AgStart Building Future of Food in Northern California
The Lab@AgStart includes a state-of-the-art wet lab.
Agriculture in California is more than just vineyards and avocado groves. According to data from the California Department of Food and Agriculture, farmers in the Golden State produce more than one-third of the United States’ vegetables, two-thirds of its fruits and nuts, and manage more dairy cows than any other place in the United States. In fact California is the largest food-producing state in the country, and a critical lynchpin in the nation’s agricultural ecosystem. It is also globally competitive, producing 80 percent of the world’s almonds and one-third of the world’s processed tomatoes, while remaining a significant exporter of citrus, sushi rice, and other crops. But issues of workforce, water, and land availability are coalescing to challenge the future of food in California.
“Innovation is going to be the salvation of California’s agricultural competitiveness, and – with it – U.S. agricultural competitiveness,” explains John Selep of the Sacramento-based AgTech Innovation Alliance. “The major question girding the future of food in California, according to Selep, is “how do you bring food and ag-tech innovators together with the resources they need to be successful?”
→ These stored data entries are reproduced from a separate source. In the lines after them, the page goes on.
Definition JWTMiddleware (io : RedisFaults) (now : Z) (req : Request)
  : TokenStore -> TokenStore * Passage :=
  fun st =>
    if public_path (Path req) then (st, Next None)
    else if String.eqb (Authorization req) ""
    then (st, Rejected StatusUnauthorized "Unauthorized" "Missing Authorization header")
    else if negb (Strings.HasPrefix (Authorization req) "Bearer ")
    then (st, Rejected StatusUnauthorized "Unauthorized"
                       "Invalid Authorization header format")
    else
      let tokenString := Strings.from 7 (Authorization req) in
      match JWTService.ValidateToken cfg tokenService ParseWithClaims sha256_hex
                                     io now tokenString st with
      | (st1, Err _) =>
          (st1, Rejected StatusUnauthorized "Unauthorized" "Invalid or expired token")
      | (st1, Ok token) =>
          match GetUserFromToken token with
          | Err _ =>
              (st1, Rejected StatusUnauthorized "Unauthorized" "Invalid token claims")
          | Ok user => (st1, Next (Some user))
          end
      end.

End Handler.
End Middleware.

(** ** controller: logout *)



Module AuthController.

Section Controller.
Variable cfg : Config.
Variable tokenService : bool.
Variable ParseWithClaims : string -> string -> Z -> result JWTClaims.t.
Variable sha256_hex : string -> string.


End Controller.
End AuthController.

(** ** Vocabulary of the statements about rate-limit records *)

Module RateRecords.

(** Every record sits under the key of the phone number it names, as every
    record written by [UpdateRateLimit] does. *)
Definition well_keyed (st : RateStore) : Prop :=
  forall k info expiration,
    st !! k = Some (info, expiration) ->
    k = RedisRateLimitRepository.key (RateLimitInfo.PhoneNumber info).

(** Every record has an expiration. *)
Definition all_expiring (st : RateStore) : Prop :=
  forall k info, st !! k <> Some (info, None).

End RateRecords.

(** ** repository and service: the periodic cleanup *)

Module RateLimitCleanup.

(** [EXPIRE key ttl] on a key of the rate-limit family: a time to live that
    is not positive deletes the key. *)
Definition expire (now : Z) (key : string) (ttl : Z) (st : RateStore) : RateStore :=
  match Redis.live now key st with
  | Some (info, _) =>
      if 0 <? ttl then <[key := (info, Some (now + ttl))]> st else delete key st
  | None => st
  end.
Envisioning the Future of Food
In 2012, economic development leaders with a regional non-profit joined forces with the University of California, Davis to establish AgStart, an agricultural technology incubator designed to drive innovation in the Sacramento Valley. Supported by a $1 million investment from an i6 Challenge Grant awarded by the U.S. Economic Development Administration (EDA), AgStart grew from the shared recognition that ag sector innovation was coming from startup companies, but that startups faced a difficult journey moving from concept to market.
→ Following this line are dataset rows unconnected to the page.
(** X8: in each model file the TypedDict and the model declare the same
    keys, and arguments that supply every key the TypedDict requires are
    never refused for a missing field. *)
Theorem typeddict_keys_suffice (td : TypedDictClass) (cls : ModelClass)
  (kwargs : gmap string PyVal) :
  In (td, cls) declared_models ->
  map key_name (keys td) = map field_name (fields cls)
  /\ ((forall k, In k (required_keys td) -> is_Some (kwargs !! k)) ->
      forall errs name,
        construct ext_valid cls kwargs = inl errs -> ~ In (Missing name) errs).
Proof.
  intros Hin. split.
  - simpl in Hin.
    repeat (destruct Hin as [[= <- <-] | Hin]; [reflexivity|]). destruct Hin.
  - intros Hreq errs name Hc Hm.
    apply (construct_missing_iff _ _ _ _ Hc) in Hm as (f & Hf & <- & Hd & Hk).
    assert (In (field_name f) (required_keys td)) as Hr.
    { simpl in Hin.
      repeat (destruct Hin as [[= <- <-] | Hin];
              [simpl in Hf;
               repeat (destruct Hf as [<- | Hf]; [try discriminate; simpl; tauto|]);
               destruct Hf|]).
      destruct Hin. }
    destruct (Hreq _ Hr) as [v Hv]. congruence.
Qed.

(** X9: [config] of DestinationUpdateHookdeck is [Optional[Any]] and takes
    any value as it is, while [config] of DestinationUpdateAWSSQS must be
    None or pass as an AWSSQSConfig. *)
Theorem destination_update_config (v : PyVal) :
  construct ext_valid DestinationUpdateHookdeck {["config" := v]}
  = inr (VObj "DestinationUpdateHookdeck"
           [("topics", VNone); ("config", v); ("credentials", VNone)])
  /\ ((exists obj, construct ext_valid DestinationUpdateAWSSQS {["config" := v]} = inr obj)
      <-> v = VNone \/ ext_valid "AWSSQSConfig" v = true).
Proof.
  split.
  - unfold construct, validate_field.
    cbn [map fields DestinationUpdateHookdeck field_name field_type field_default].
    rewrite lookup_singleton_eq, !lookup_singleton_ne by discriminate.
    destruct v; reflexivity.
  - unfold construct, validate_field.
    cbn [map fields DestinationUpdateAWSSQS field_name field_type field_default].
    rewrite lookup_singleton_eq, !lookup_singleton_ne by discriminate.
    destruct v; simpl; try (destruct (ext_valid "AWSSQSConfig" _) eqn:E; simpl);
      split; eauto; try (intros [obj H]; discriminate);
      try (intros [H | H]; discriminate).
Qed.

End ModelClassesMore.

Lemma typeddict_keys_suffice_witness :
  (In (Models.AWSKinesisConfigTypedDict, Models.AWSKinesisConfig) Models.declared_models
   /\ forall k, In k (Models.required_keys Models.AWSKinesisConfigTypedDict) ->
        is_Some ((<["stream_name" := Py.VInt 1]> (<["region" := Py.VNone]> ∅)
                  : gmap string Py.PyVal) !! k))
  /\ forall errs name,
      Models.construct (fun _ _ => true) Models.AWSKinesisConfig
        (<["stream_name" := Py.VInt 1]> (<["region" := Py.VNone]> ∅)) = inl errs ->
      ~ In (Models.Missing name) errs.
Proof.
  assert (forall k, In k (Models.required_keys Models.AWSKinesisConfigTypedDict) ->
            is_Some ((<["stream_name" := Py.VInt 1]> (<["region" := Py.VNone]> ∅)
                      : gmap string Py.PyVal) !! k)) as Hkeys.
  { intros k [<- | [<- | []]]; eexists; reflexivity. }
  split; [split; [left; reflexivity | exact Hkeys]|].
  apply (typeddict_keys_suffice (fun _ _ => true)
           Models.AWSKinesisConfigTypedDict Models.AWSKinesisConfig
           (<["stream_name" := Py.VInt 1]> (<["region" := Py.VNone]> ∅))).
  - left; reflexivity.
  - exact Hkeys.
Defined.

Example AWSKinesisConfig_wrong_types :
  Models.construct (fun _ _ => true) Models.AWSKinesisConfig
    (<["stream_name" := Py.VInt 1]> (<["region" := Py.VNone]> ∅))
  = inl [Models.WrongType "stream_name"; Models.WrongType "region"].
Proof. reflexivity. Qed.

(** ** The authentication example: clients and how a run ends *)

Section ExampleMore.
Import Py ExampleAuth.

Lemma scoped_app (o1 o2 o3 : list Outpost) (t1 t2 : list Event) :
  scoped o1 t1 o2 -> scoped o2 t2 o3 -> scoped o1 (t1 ++ t2) o3.
Proof.
  intros H1 H2. induction H1; simpl; try constructor; auto.
Qed.

Lemma with_jwt_scoped (srv : Server) (outpost : Outpost) (jwt : PyVal)
  (open : list Outpost) :
  scoped (outpost :: open) (trace (with_jwt srv outpost jwt)) (outpost :: open).
Proof.
  rewrite with_jwt_trace.
  destruct (srv outpost (DestinationsList None)); simpl; repeat constructor.
Qed.

Lemma with_admin_api_key_scoped (srv : Server) (outpost : Outpost)
  (tenant_id : string) (open : list Outpost) :
  scoped (outpost :: open) (trace (with_admin_api_key srv outpost tenant_id))
         (outpost :: open).
Proof.
  rewrite with_admin_api_key_cases. unfold trace at 1. cbn [fst].
  destruct (srv outpost HealthCheck) as [e|h]; simpl; [repeat constructor|].
  destruct (srv outpost (DestinationsList (Some tenant_id))) as [e|d]; simpl;
    [repeat constructor|].
  destruct (srv outpost (TenantsGetToken tenant_id)) as [e|t]; simpl;
    [repeat constructor|].
  do 10 constructor.
  destruct (token_obtained t); [|repeat constructor].
  destruct (optional_str (attr t "token")); [|repeat constructor].
  constructor. eapply scoped_app; [apply with_jwt_scoped | repeat constructor].
Qed.

(** The three guards of [run], as the cases of its result. *)
Lemma run_cases (srv : Server) (environ dotenv : gmap string string) :
  (exists line, run srv environ dotenv = ([Print line], inl (SystemExit 1)))
  \/ (exists a t s,
        set_value (getenv (load_dotenv environ dotenv) "ADMIN_API_KEY") = Some a
        /\ set_value (getenv (load_dotenv environ dotenv) "TENANT_ID") = Some t
        /\ set_value (getenv (load_dotenv environ dotenv) "SERVER_URL") = Some s).
Proof.
  destruct (set_value (getenv (load_dotenv environ dotenv) "ADMIN_API_KEY"))
    as [a|] eqn:Ea.
  2:{ left. eexists. unfold run. rewrite Ea. reflexivity. }
  destruct (set_value (getenv (load_dotenv environ dotenv) "TENANT_ID"))
    as [t|] eqn:Et.
  2:{ left. eexists. unfold run. rewrite Ea, Et. reflexivity. }
  destruct (set_value (getenv (load_dotenv environ dotenv) "SERVER_URL"))
    as [s|] eqn:Es.
  2:{ left. eexists. unfold run. rewrite Ea, Et, Es. reflexivity. }
  right. eauto 6.
Qed.

(** X10: in every run of the example, whatever the server answers, each SDK
    call is made on the innermost client that is open, each client that was
    built is closed again, innermost first, and none is left open. *)
Theorem run_clients_scoped (srv : Server) (environ dotenv : gmap string string) :
  scoped [] (trace (run srv environ dotenv)) [].
Proof.
  destruct (run_cases srv environ dotenv) as [[line ->] | (a & t & s & Ha & Ht & Hs)].
  - repeat constructor.
  - rewrite (run_all_set srv environ dotenv a t s Ha Ht Hs).
    unfold trace at 1. cbn [fst]. simpl. constructor.
    eapply scoped_app; [apply with_admin_api_key_scoped | repeat constructor].
Qed.

Example scoped_rejects_call_without_client :
  ~ scoped [] [Call admin_client HealthCheck] [].
Proof. intros H. inversion H. Qed.

Example scoped_rejects_unclosed_client :
  ~ scoped [] [NewOutpost admin_client; Call admin_client HealthCheck] [].
Proof. intros H. inversion H as [| | | |c o o' t H1|]; subst. inversion H1; subst.
  match goal with H2 : scoped _ [] _ |- _ => inversion H2 end. Qed.

Lemma set_value_Some (x : option string) (a : string) :
  set_value x = Some a -> x = Some a /\ a <> "".
Proof.
  unfold set_value, not_opt_str. destruct x as [[|c v]|]; simpl; try discriminate.
  intros [= <-]. split; [reflexivity | discriminate].
Qed.

(** The only client [with_admin_api_key] builds is the one for a token it
    obtained. *)
Lemma with_admin_api_key_builds (srv : Server) (outpost c : Outpost)
  (tenant_id : string) :
  In (NewOutpost c) (trace (with_admin_api_key srv outpost tenant_id)) ->
  exists token_res,
    srv outpost (TenantsGetToken tenant_id) = inr token_res
    /\ token_obtained token_res = true
    /\ c = jwt_client outpost token_res.
Proof.
  rewrite with_admin_api_key_cases. unfold trace at 1. cbn [fst].
  destruct (srv outpost HealthCheck) as [e|h]; simpl; [intuition discriminate|].
  destruct (srv outpost (DestinationsList (Some tenant_id))) as [e|d]; simpl;
    [intuition discriminate|].
  destruct (srv outpost (TenantsGetToken tenant_id)) as [e|t]; simpl;
    [intuition discriminate|].
  destruct (token_obtained t) eqn:Ht; simpl; [|intuition discriminate].
  destruct (optional_str (attr t "token")); simpl; [|intuition discriminate].
  rewrite with_jwt_trace.
  intros H. exists t. split; [reflexivity|]. split; [exact Ht|].
  repeat (destruct H as [H | H]; [try discriminate|]).
  - now injection H as <-.
  - destruct (srv (jwt_client outpost t) (DestinationsList None)); simpl in H;
      intuition discriminate.
Qed.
For the first nine years of AgStart’s life, it operated as a virtual incubator, providing technical assistance, business counseling, and expert-led workshops to support ag-tech startups in the expansion and scaling of their enterprises. Three additional EDA grants – combined with state and local investment – allowed AgStart to grow its offerings, build a network of like-minded incubators across the state, and establish a physical presence. In 2021, AgStart opened the Lab@AgStart, a new facility providing startups a state-of-the-art wet lab, a commercial-grade test kitchen, and co-working and meeting space where startup companies could commercialize their innovations.
Driving Ag-Tech Innovation
Within five months of opening, the Lab@AgStart successfully filled all 26 of its wet lab benches and – as of July 2022 – has recorded $2.4 million in new annual payroll generated by companies setting up shop in the facility. An additional $45 million in private funding has flowed into the area in the form of investments in AgStart’s incubator residents. Responding to increasing demand, the Lab@AgStart will soon open a new wing, adding fermentation and tissue culture capacities, and more than doubling its lab and office space.
For startups, however, one of AgStart’s most important assets may be its position embedded in the burgeoning agricultural innovation cluster centered in the Sacramento Valley. There, a tetrad of drivers, including extensive business networks, market access, solid infrastructure, and a supportive policy framework, are combining to generate the kind of serendipity that feeds organic innovation growth.
California is the United States’ largest food-producing state.
“We have a company originally founded in Singapore that wanted to establish a U.S. presence, so they direct-launched from there into our incubator and hired local staff; AgStart is their North American headquarters,” says Selep, who also serves as board chair of AgStart. “If you're an ag-tech startup coming from Singapore, New Zealand, or Israel, you’re not operating in a large enough local market to achieve success. Investors want to see that companies have a globalization strategy, and our AgStart incubator can act as that North American landing spot.”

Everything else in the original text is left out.